Gagliano was one of five IBEW 363 union members employed by Frontier Communications standing at the intersection with signs protesting the company’s recent contract offer since 10 a.m.
“It’s disheartening you have to fight to have fair stuff,” said the 22-year Frontier employee. “Companies should be looking out for people who make it what it is.”
Gagliano works in executive escalation, handling complaints from agencies.
The group decided to stage their protest at Sir William Johnson Park because there are two call centers not far from the park on South Williams Street and on Harrison Street.
“A lot of people know Frontier because it’s their carrier,” said union member Terri Knapik — wearing a sign laying out the contract offered and turned down.
Union members from the Johnstown unit had a ratification meeting in mid-October.
During that meeting, the company offered union members a three-year deal with no union medical coverage, no job security and a 1.75% raise for the first two years and 2% raise in the third.
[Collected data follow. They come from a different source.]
(* ===== verification/SocketSpec.v ===== *)
(** What the client needs from its [SocketType] template argument, as a class
    with laws: reading appends to the frame buffer, nothing undefined is done.
    The two wrappers are instances and satisfy the laws; what each [read_into]
    does on every answer of the system. *)

From S2P Require Import Prelude Buffer Sys Sockets.

(** ** The interface *)

Class SocketType (S W : Type) : Type := {
  st_default : S;
  st_construct : string → Z → M (Sys W) S;
  st_move_assign : S → M (S * Sys W) S;
  st_destroy : M (S * Sys W) unit;
  st_send : list Z → M (S * Sys W) Z;
  st_read : nat → M (S * Sys W) (list Z);
  st_read_into : nat → M (S * FrameBuffer.t * Sys W) bool
}.

#[export] Instance SSL_SocketType {W} `{OS W, OpenSSL W} (fuel : nat) :
    SocketType SSLSocketWrapper.t W := {
  st_default := SSLSocketWrapper.default_ctor;
  st_construct := SSLSocketWrapper.construct fuel;
  st_move_assign := SSLSocketWrapper.move_assign;
  st_destroy := SSLSocketWrapper.disconnect;
  st_send := SSLSocketWrapper.send fuel;
  st_read := SSLSocketWrapper.read;
  st_read_into := SSLSocketWrapper.read_into
}.

#[export] Instance TCP_SocketType {W} `{OS W} (fuel : nat) :
    SocketType SocketWrapper.t W := {
  st_default := SocketWrapper.default_ctor;
  st_construct := SocketWrapper.construct;
  st_move_assign := SocketWrapper.move_assign;
  st_destroy := SocketWrapper.disconnect;
  st_send := SocketWrapper.send fuel;
  st_read := SocketWrapper.read;
  st_read_into := SocketWrapper.read_into
}.

(** What a call to [read_into] may have done. *)
Definition read_into_result {S W} (n : nat) (b : FrameBuffer.t)
    (r : outcome bool * (S * FrameBuffer.t * Sys W)) : Prop :=
  let '(o, (_, b', _)) := r in
  match o with
  | Ok new_data => ∃ c, FrameBuffer.extended b c b' ∧ bytes_ok c ∧ length c ≤ n ∧
      new_data = negb (length c =? 0)
  | Throw _ => FrameBuffer.extended b [] b'
  | _ => False
  end.

Definition read_result {S W} (n : nat)
    (r : outcome (list Z) * (S * Sys W)) : Prop :=
  match fst r with
  | Ok bs => length bs ≤ n ∧ bytes_ok bs
  | Throw _ => True
  | _ => False
  end.

Class SocketTypeLaws (S W : Type) `{SocketType S W} : Prop := {
  (** reading appends to the buffer and never leaves it *)
  read_into_law n s b y :
    0 < n → FrameBuffer.wf b → read_into_result n b (st_read_into n (s, b, y));
  read_law n s y : read_result n (st_read n (s, y));
  (** nothing else does anything undefined *)
  send_law req : no_ub (st_send req);
  construct_law host port : no_ub (st_construct host port);
  move_assign_law other : no_ub (st_move_assign other);
  destroy_law : no_ub st_destroy
}.

(** ** Reading into the frame buffer *)

Section ReadInto.
Context {S W : Type}.

(** The steps the two [read_into] methods share: make room, take the tail,
    store what arrived, claim it. *)
Lemma room_for n (s : S) b (y : Sys W) :
  0 < n → FrameBuffer.wf b →
  ∃ b', on_frame_buffer (FrameBuffer.ensure_extra_space n) (s, b, y)
          = (Ok tt, (s, b', y)) ∧
    on_frame_buffer FrameBuffer.tail (s, b', y)
      = (Ok (FrameBuffer.m_ptr b'), (s, b', y)) ∧
    FrameBuffer.wf b' ∧ FrameBuffer.view b' = FrameBuffer.view b ∧
    FrameBuffer.m_ptr b' + n ≤ FrameBuffer.capacity b'.
Proof.
  intros Hn Hw.
  destruct (FrameBuffer.ensure_extra_space_runs n b) as ([] & b' & He & Hb').
  destruct (FrameBuffer.ensured_view _ _ _ Hw Hb') as [Hw' Hv].
  destruct Hb' as (Hp & Hc & _). exists b'. split_and!; [| |done|done|lia].
  - unfold on_frame_buffer, zoom. cbn [fst snd]. by rewrite He.
  - unfold on_frame_buffer, zoom. cbn [fst snd].
    unfold FrameBuffer.tail, mbind, M_bind, get.
    by rewrite decide_True by lia.
Qed.

Lemma store_claim (s : S) b (y : Sys W) bs :
  FrameBuffer.wf b → FrameBuffer.m_ptr b + length bs ≤ FrameBuffer.capacity b →
  ∃ b1 b2, received_at (FrameBuffer.m_ptr b) bs (s, b, y) = (Ok tt, (s, b1, y)) ∧
    on_frame_buffer (FrameBuffer.claim_space (length bs)) (s, b1, y)
      = (Ok tt, (s, b2, y)) ∧
    FrameBuffer.extended b bs b2 ∧ (bs = [] → FrameBuffer.extended b [] b1).
Proof.
  intros Hw Hf. unfold received_at, on_frame_buffer, zoom. cbn [fst snd].
  unfold FrameBuffer.store, FrameBuffer.claim_space, modify.
  rewrite decide_True by done. do 2 eexists. split; [reflexivity|].
  split; [reflexivity|]. unfold FrameBuffer.extended, FrameBuffer.wf in *.
  unfold FrameBuffer.capacity in *. cbn [FrameBuffer.m_buf FrameBuffer.m_ptr].
  split_and!.
  - by rewrite length_write_at.
  - by apply FrameBuffer.append_view.
  - intros ->. unfold FrameBuffer.view. cbn in *.
    unfold write_at. cbn. rewrite Nat.add_0_r, take_drop, app_nil_r. by split.
Qed.
End ReadInto.

(** Running a method of the wrapper leaves the buffer alone. *)
Lemma on_wrapper_call {S W A} (f : S → W → A * W) (s : S) b (y : Sys W) a w :
  f s (env y) = (a, w) →
  on_wrapper (s ← self; call (f s)) (s, b, y)
  = (Ok a, (s, b, mkSys w (held y))).
Proof.
  intros H. unfold on_wrapper, zoom, self, call, gets, mbind, M_bind.
  cbn [fst snd]. by rewrite H.
Qed.

Section TCPReading.
Context {W : Type} `{OSLaws W}.

(** What the system's answer makes of a call to [read_into]. *)
Definition tcp_read_into_spec (r : recv_result) : outcome bool * list Z :=
  match r with
  | RecvError errno =>
      (if ((errno =? EAGAIN) || (errno =? EWOULDBLOCK))%Z then Ok false
       else Throw (SocketWrapperException ("recv() failed: " +:+ to_string errno)), [])
  | RecvBytes bs => (Ok (negb (length bs =? 0)), bs)
  end.

Lemma tcp_read_into_eq n s b (y : Sys W) :
  0 < n → FrameBuffer.wf b →
  let '(r, w) := sys_recv (SocketWrapper.m_sockfd s) n (env y) in
  ∃ b', FrameBuffer.extended b (snd (tcp_read_into_spec r)) b' ∧
    SocketWrapper.read_into n (s, b, y)
    = (fst (tcp_read_into_spec r), (s, b', mkSys w (held y))).
Proof.
  intros Hn Hw. destruct (room_for n s b y Hn Hw) as (b1 & H1 & H2 & Hw1 & Hv1 & Hf).
  destruct (sys_recv (SocketWrapper.m_sockfd s) n (env y)) as [r w] eqn:Hr.
  unfold SocketWrapper.read_into. rewrite (bind_ok _ _ _ _ _ H1).
  rewrite (bind_ok _ _ _ _ _ H2).
  rewrite (bind_ok _ _ _ _ _
    (on_wrapper_call (λ s, sys_recv (SocketWrapper.m_sockfd s) n) s b1 y _ _ Hr)).
  assert (FrameBuffer.extended b [] b1) as He by (split; [done|by rewrite app_nil_r]).
  destruct r as [errno|bs]; cbn [tcp_read_into_spec fst snd].
  - exists b1. split; [done|].
    by destruct ((errno =? EAGAIN) || (errno =? EWOULDBLOCK))%Z.
  - apply recv_fits in Hr as [Hl Hb].
    destruct (store_claim s b1 (mkSys w (held y)) bs)
      as (b2 & b3 & H3 & H4 & [Hw3 Hv3] & Hn0); [done|lia|].
    rewrite (bind_ok _ _ _ _ _ H3).
    destruct bs as [|x bs]; cbn [length Nat.ltb Nat.leb Nat.eqb negb].
    + exists b2. destruct (Hn0 eq_refl) as [Hw2 Hv2]. rewrite Hv1 in Hv2.
      by split; [split|].
    + rewrite (bind_ok _ _ _ _ _ H4). exists b3. rewrite Hv1 in Hv3.
      by split; [split|].
Qed.

Lemma tcp_read_into n s b (y : Sys W) :
  0 < n → FrameBuffer.wf b →
  read_into_result n b (SocketWrapper.read_into n (s, b, y)).
Proof.
  intros Hn Hw. pose proof (tcp_read_into_eq n s b y Hn Hw) as He.
  destruct (sys_recv (SocketWrapper.m_sockfd s) n (env y)) as [r w] eqn:Hr.
  destruct He as (b' & Hb & ->). destruct r as [errno|bs]; cbn in *.
  - destruct ((errno =? EAGAIN) || (errno =? EWOULDBLOCK))%Z; [|done].
    exists []. split_and!; [done|constructor|cbn; lia|done].
  - apply recv_fits in Hr as [Hl Hy]. by exists bs.
Qed.

Lemma tcp_read n s (y : Sys W) : read_result n (SocketWrapper.read n (s, y)).
Proof.
  unfold SocketWrapper.read, read_result, self, update_self, call, gets, modify,
    mbind, M_bind. cbn.
  destruct (sys_recv (SocketWrapper.m_sockfd s) n (env y)) as [r w] eqn:Hr.
  destruct r as [errno|bs]; cbn.
  - destruct ((errno =? EAGAIN) || (errno =? EWOULDBLOCK))%Z; cbn; [|done].
    split; [lia|constructor].
  - by apply recv_fits in Hr.
Qed.

End TCPReading.

Section SSLReading.
Context {W : Type} `{OS W} `{OpenSSLLaws W}.

Lemma ssl_read_into_eq n s b (y : Sys W) :
  0 < n → FrameBuffer.wf b →
  let '(bs, w) := ssl_read_ex (SSLSocketWrapper.m_ssl s) n (env y) in
  ∃ b', FrameBuffer.extended b bs b' ∧
    SSLSocketWrapper.read_into n (s, b, y)
    = (Ok (negb (length bs =? 0)), (s, b', mkSys w (held y))).
Proof.
  intros Hn Hw. destruct (room_for n s b y Hn Hw) as (b1 & H1' & H2 & Hw1 & Hv1 & Hf).
  destruct (ssl_read_ex (SSLSocketWrapper.m_ssl s) n (env y)) as [bs w] eqn:Hr.
  unfold SSLSocketWrapper.read_into. rewrite (bind_ok _ _ _ _ _ H1').
  rewrite (bind_ok _ _ _ _ _ H2).
  rewrite (bind_ok _ _ _ _ _
    (on_wrapper_call (λ s, ssl_read_ex (SSLSocketWrapper.m_ssl s) n) s b1 y _ _ Hr)).
  apply read_ex_fits in Hr as [Hl Hb].
  destruct (store_claim s b1 (mkSys w (held y)) bs)
    as (b2 & b3 & H3 & H4 & [Hw3 Hv3] & _); [done|lia|].
  rewrite (bind_ok _ _ _ _ _ H3). cbn zeta. rewrite (bind_ok _ _ _ _ _ H4).
  exists b3. rewrite Hv1 in Hv3. split; [done|]. by destruct bs.
Qed.

Lemma ssl_read_into n s b (y : Sys W) :
  0 < n → FrameBuffer.wf b →
  read_into_result n b (SSLSocketWrapper.read_into n (s, b, y)).
Proof.
  intros Hn Hw. pose proof (ssl_read_into_eq n s b y Hn Hw) as He.
  destruct (ssl_read_ex (SSLSocketWrapper.m_ssl s) n (env y)) as [bs w] eqn:Hr.
  destruct He as (b' & Hb & ->). apply read_ex_fits in Hr as [Hl Hy]. by exists bs.
Qed.

Lemma ssl_read n s (y : Sys W) : read_result n (SSLSocketWrapper.read n (s, y)).
Proof.
  unfold SSLSocketWrapper.read, read_result, self, update_self, call, gets,
    modify, mbind, M_bind. cbn.
  destruct (ssl_read_ex (SSLSocketWrapper.m_ssl s) n (env y)) as [bs w] eqn:Hr.
  by apply read_ex_fits in Hr.
Qed.

End SSLReading.

(** ** Sending *)

Section TCPSending.
Context {W : Type} `{OS W} (fuel : nat).

(** The loop unfolded once, on a state. *)
Lemma tcp_send_step n buf (to_send sent : Z) s (y : Sys W) :
  SocketWrapper.send_loop (S n) buf to_send sent (s, y) =
    if (to_send >? 0)%Z then
      let '((ret, errno), w) := sys_send (SocketWrapper.m_sockfd s)
        (take (Z.to_nat to_send) (drop (Z.to_nat sent) buf)) (env y) in
      if (ret <? 0)%Z then
        (Throw (SocketWrapperException
           (if ((errno =? EAGAIN) || (errno =? EWOULDBLOCK))%Z
            then "Socket would block on send" else "send() failed")),
         (s, mkSys w (held y)))
      else SocketWrapper.send_loop n buf (i32 (to_send - ret)) (i32 (sent + ret))
             (s, mkSys w (held y))
    else (Ok sent, (s, y)).
Proof.
  cbn [SocketWrapper.send_loop]. destruct (to_send >? 0)%Z; [|done].
  unfold self, call, gets, mbind, M_bind. cbn [fst].
  destruct (sys_send _ _ (env y)) as [[ret errno] w].
  destruct (ret <? 0)%Z; [|done].
  by destruct ((errno =? EAGAIN) || (errno =? EWOULDBLOCK))%Z.
Qed.

Lemma tcp_send_no_ub req s (y : Sys W) u :
  fst (SocketWrapper.send fuel req (s, y)) ≠ UB u.
Proof.
  unfold SocketWrapper.send. generalize (i32 (Z.of_nat (length req))) as k.
  generalize 0%Z as j. revert s y.
  induction fuel as [|n IH]; intros s y j k; [done|].
  rewrite tcp_send_step. destruct (k >? 0)%Z; [|done].
  destruct (sys_send _ _ (env y)) as [[ret errno] w].
  by destruct (ret <? 0)%Z.
Qed.
End TCPSending.

Section SSLSending.
Context {W : Type} `{OS W, OpenSSL W} (fuel : nat).

Lemma ssl_send_step n buf (to_send sent : Z) s (y : Sys W) :
  SSLSocketWrapper.send_loop (S n) buf to_send sent (s, y) =
    if (to_send >? 0)%Z then
      let '(len, w) := ssl_write (SSLSocketWrapper.m_ssl s)
        (take (Z.to_nat to_send) (drop (Z.to_nat sent) buf)) (env y) in
      if (len <? 0)%Z then
        let '(err, w') := ssl_get_error (SSLSocketWrapper.m_ssl s) len w in
        (Throw (SSLSocketWrapperException (SSLSocketWrapper.ssl_error_message err)),
         (s, mkSys w' (held y)))
      else SSLSocketWrapper.send_loop n buf (i32 (to_send - len)) (i32 (sent + len))
             (s, mkSys w (held y))
    else (Ok sent, (s, y)).
Proof.
  cbn [SSLSocketWrapper.send_loop]. destruct (to_send >? 0)%Z; [|done].
  unfold self, call, gets, mbind, M_bind. cbn [fst].
  destruct (ssl_write _ _ (env y)) as [len w].
  destruct (len <? 0)%Z; [|done]. cbn [env held].
  by destruct (ssl_get_error _ len w).
Qed.

Lemma ssl_send_no_ub req s (y : Sys W) u :
  fst (SSLSocketWrapper.send fuel req (s, y)) ≠ UB u.
Proof.
  unfold SSLSocketWrapper.send. generalize (i32 (Z.of_nat (length req))) as k.
  generalize 0%Z as j. revert s y.
  induction fuel as [|n IH]; intros s y j k; [done|].
  rewrite ssl_send_step. destruct (k >? 0)%Z; [|done].
  destruct (ssl_write _ _ (env y)) as [len w].
  destruct (len <? 0)%Z; [|done]. by destruct (ssl_get_error _ len w).
Qed.
End SSLSending.

(** ** Opening and closing *)

Lemma tcp_try_addrs_no_ub {W} `{OS W} addrs : no_ub (SocketWrapper.try_addrs addrs).
Proof.
  induction addrs as [|a addrs IH]; cbn [SocketWrapper.try_addrs]; [auto with ws|].
  no_ub_steps.
Qed.

Lemma tcp_disconnect_no_ub {W} `{OS W} : no_ub SocketWrapper.disconnect.
Proof. unfold SocketWrapper.disconnect. no_ub_steps. Qed.

Lemma tcp_construct_no_ub {W} `{OS W} host port :
  no_ub (SocketWrapper.construct host port).
Proof.
  intros y _. unfold SocketWrapper.construct.
  assert (safe SocketWrapper.connect (SocketWrapper.mk host (Some port) (-1) [], y)
    (λ _ _, True) (λ _, True)) as Hc.
  { unfold SocketWrapper.connect. apply safe_bind. eapply safe_eq; [reflexivity|].
    apply safe_bind. eapply safe_eq; [reflexivity|].
    apply no_ub_safe. pose proof (tcp_try_addrs_no_ub (W:=W)). no_ub_steps. }
  unfold safe in *.
  by destruct (SocketWrapper.connect _) as [[] [? ?]].
Qed.

Lemma ssl_try_addrs_no_ub {W} `{OS W} addrs : no_ub (SSLSocketWrapper.try_addrs addrs).
Proof.
  induction addrs as [|a addrs IH]; cbn [SSLSocketWrapper.try_addrs]; [auto with ws|].
  no_ub_steps.
Qed.

Lemma ssl_disconnect_no_ub {W} `{OS W, OpenSSL W} : no_ub SSLSocketWrapper.disconnect.
Proof. unfold SSLSocketWrapper.disconnect. no_ub_steps. Qed.

Lemma get_ssl_error_no_ub {W} `{OpenSSL W} n out :
  no_ub (SSLSocketWrapper.get_ssl_error_loop n out).
Proof.
  revert out. induction n as [|n IH]; intros out;
    cbn [SSLSocketWrapper.get_ssl_error_loop]; [auto with ws|].
  no_ub_steps.
Qed.

Lemma ssl_construct_no_ub {W} `{OS W, OpenSSL W} fuel host port :
  no_ub (SSLSocketWrapper.construct fuel host port).
Proof.
  intros y _. unfold SSLSocketWrapper.construct.
  assert (safe (SSLSocketWrapper.connect fuel)
    (SSLSocketWrapper.mk host (Some port) (-1) (-1) None None [], y)
    (λ _ _, True) (λ _, True)) as Hc.
  { unfold SSLSocketWrapper.connect. apply safe_bind. eapply safe_eq; [reflexivity|].
    apply safe_bind. eapply safe_eq; [reflexivity|].
    apply no_ub_safe. unfold SSLSocketWrapper.get_ssl_error.
    pose proof (ssl_try_addrs_no_ub (W:=W)). pose proof (get_ssl_error_no_ub (W:=W)).
    no_ub_steps. }
  unfold safe in *.
  by destruct (SSLSocketWrapper.connect _ _) as [[] [? ?]].
Qed.

#[export] Instance TCP_SocketTypeLaws {W} `{OSLaws W} (fuel : nat) :
  @SocketTypeLaws SocketWrapper.t W (TCP_SocketType fuel).
Proof.
  split.
  - intros. by apply tcp_read_into.
  - intros. apply tcp_read.
  - intros. apply no_ub_intro. intros [s y]. apply tcp_send_no_ub.
  - apply tcp_construct_no_ub.
  - intros. apply no_ub_bind; [apply tcp_disconnect_no_ub|].
    intros. no_ub_steps.
  - apply tcp_disconnect_no_ub.
Qed.

#[export] Instance SSL_SocketTypeLaws {W} `{OS W} `{OpenSSLLaws W} (fuel : nat) :
  @SocketTypeLaws SSLSocketWrapper.t W (SSL_SocketType fuel).
Proof.
  split.
  - intros. by apply ssl_read_into.
  - intros. apply ssl_read.
  - intros. apply no_ub_intro. intros [s y]. apply ssl_send_no_ub.
  - apply ssl_construct_no_ub.
  - intros. apply no_ub_bind; [apply ssl_disconnect_no_ub|].
    intros. no_ub_steps.
  - apply ssl_disconnect_no_ub.
Qed.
It also included an increase in medical costs for employees.
Gagliano had a sign around her neck that read “Honk 2 support.” That was followed by red check marks next to the three items the union members want in their contract with the company: job security, a fair raise and affordable medical coverage.
The sign ended with “We worked thru bankruptcy + pandemic — show us loyalty.”
Knapik said the previous contract, which ended in October 2020, didn’t offer affordable medical coverage or job security, but did offer a 2% raise annually between the time it was signed in 2016 and when it ended.
But things have changed with the company since the last contract, said Amy Beadle and Mickie Rickard, workers who drove down to join the protest from Norwich.
Their unit and another in Middletown are part of IBEW 363 as well.
Beadle and Rickard said union members stayed loyal to the company when it went through changes due to a bankruptcy and due to the pandemic, which saw the closure of offices in the U.S. and more work distributed among remaining employees.
When U.S. offices get shut down, “that work still has to get done,” Rickard said.
That means overtime and lots of it, according to Beadle.
“They offer it almost on a daily basis,” she said.
In September employees at the Johnstown office worked overtime every day. In October, some days overtime meant working until 9 p.m., Knapik said.
On top of that, the 350 union members don’t believe the wages they’re receiving for all the extra work is fair.
Knapik said unions in other states, like California, were able to get the stipulations the IBEW 363 was asking for in their contracts.
“It’s almost like the company is laughing in our face,” Rickard said.
According to Beadle, she’s given a lot to the company over the years, including giving up an hour of a week about 12 years ago because the company was facing money issues then.
“It doesn’t sound like a lot but it is a lot,” she said about the diminished pay.
Rickard said it’s just been little things here and there that the company has done or taken away that have caused union members to become unhappy.
For example, Rickard said the union asked to have Veterans Day as a holiday, something that management employees receive, and the company said no, even though it prides itself on hiring veterans.
She said maybe union members would have a bit of an easier time giving up smaller perks, like getting Veterans Day off, if the company assured them they’d keep their jobs for years to come.
“Things like that are just hard pills to swallow when the company isn’t giving us reassurance,” she said.
All of the protesters couldn’t believe it had gotten this far with the company.
“We’re begging this company for job security to work for them,” Beadle said.
Knapik said they have three chances to vote on a contract, and if that doesn’t happen, then a mediation could be called in to settle the issue. However, Gagliano said 96% of the union members have already voted to strike if the contract problem isn’t resolved.
Kathy Howell, the union’s vice president and one of its negotiators, was also at the protest. She said she couldn’t talk about where discussions stood because she needed to remain neutral.
The next meeting on a contract is scheduled for Dec. 11.